YOUR ASSIGNMENT | The only thing to send back is the number of lines below that hold the string "destruct".

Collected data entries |
Lemma sanitize_lookup_plain (f op : string) :
  plain_field f = true ->
  split_dunder op = [op] ->
  is_operator op = true ->
  sanitize_lookup (f +:+ "__" +:+ op) = (f, op).
Proof.
  intros Hf Hop Hisop. apply plain_field_segments in Hf as (Hs & Hend & Hnop).
  rewrite (sanitize_lookup_operator _ _ Hend Hop Hisop), Hs.
  change (List.filter (fun word => negb (is_operator word)) [f])
    with (if negb (is_operator f) then [f] else []).
  now rewrite Hnop.
Qed.

Lemma inverse_map_cases (op inv : string) :
  dict_get op inverse_map = Some inv ->
  (op = "gt" /\ inv = "lte") \/ (op = "gte" /\ inv = "lt") \/
  (op = "lt" /\ inv = "gte") \/ (op = "lte" /\ inv = "gt").
Proof.
  unfold inverse_map. cbn.
  destruct (String.eqb op "gt") eqn:E1;
    [apply String.eqb_eq in E1; intros [= <-]; auto|].
  destruct (String.eqb op "gte") eqn:E2;
    [apply String.eqb_eq in E2; intros [= <-]; auto|].
  destruct (String.eqb op "lt") eqn:E3;
    [apply String.eqb_eq in E3; intros [= <-]; auto|].
  destruct (String.eqb op "lte") eqn:E4;
    [apply String.eqb_eq in E4; intros [= <-]; auto 6|].
  discriminate.
Qed.

(** C5, amended: the operator is the trailing segment when that segment is
    an operator name and [must] otherwise; the field path is the join with
    [.] of the segments that are not operator names, wherever they stand.
    So when no segment before the last is an operator name, the path is
    the whole key without a trailing operator. *)
Theorem sanitize_lookup_drops_operator_segments (lookup : string) (init : list string)
  (lst : string) :
  split_dunder lookup = init ++ [lst] ->
  snd (sanitize_lookup lookup) = (if is_operator lst then lst else "must") /\
  fst (sanitize_lookup lookup)
  = String.concat "." (List.filter (fun word => negb (is_operator word)) init ++
                       if is_operator lst then [] else [lst]) /\
  (Forall (fun word => negb (is_operator word) = true) init ->
   sanitize_lookup lookup
   = if is_operator lst
     then (String.concat "." init, lst)
     else (String.concat "." (init ++ [lst]), "must")).
Proof.
  intros Hs. rewrite (sanitize_lookup_segments _ _ _ Hs).
  split; [reflexivity|]. split; [reflexivity|].
  intros Hall. rewrite (filter_all _ _ Hall).
  destruct (is_operator lst); [now rewrite app_nil_r|reflexivity].
Qed.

THE COMPLETED TASK | 5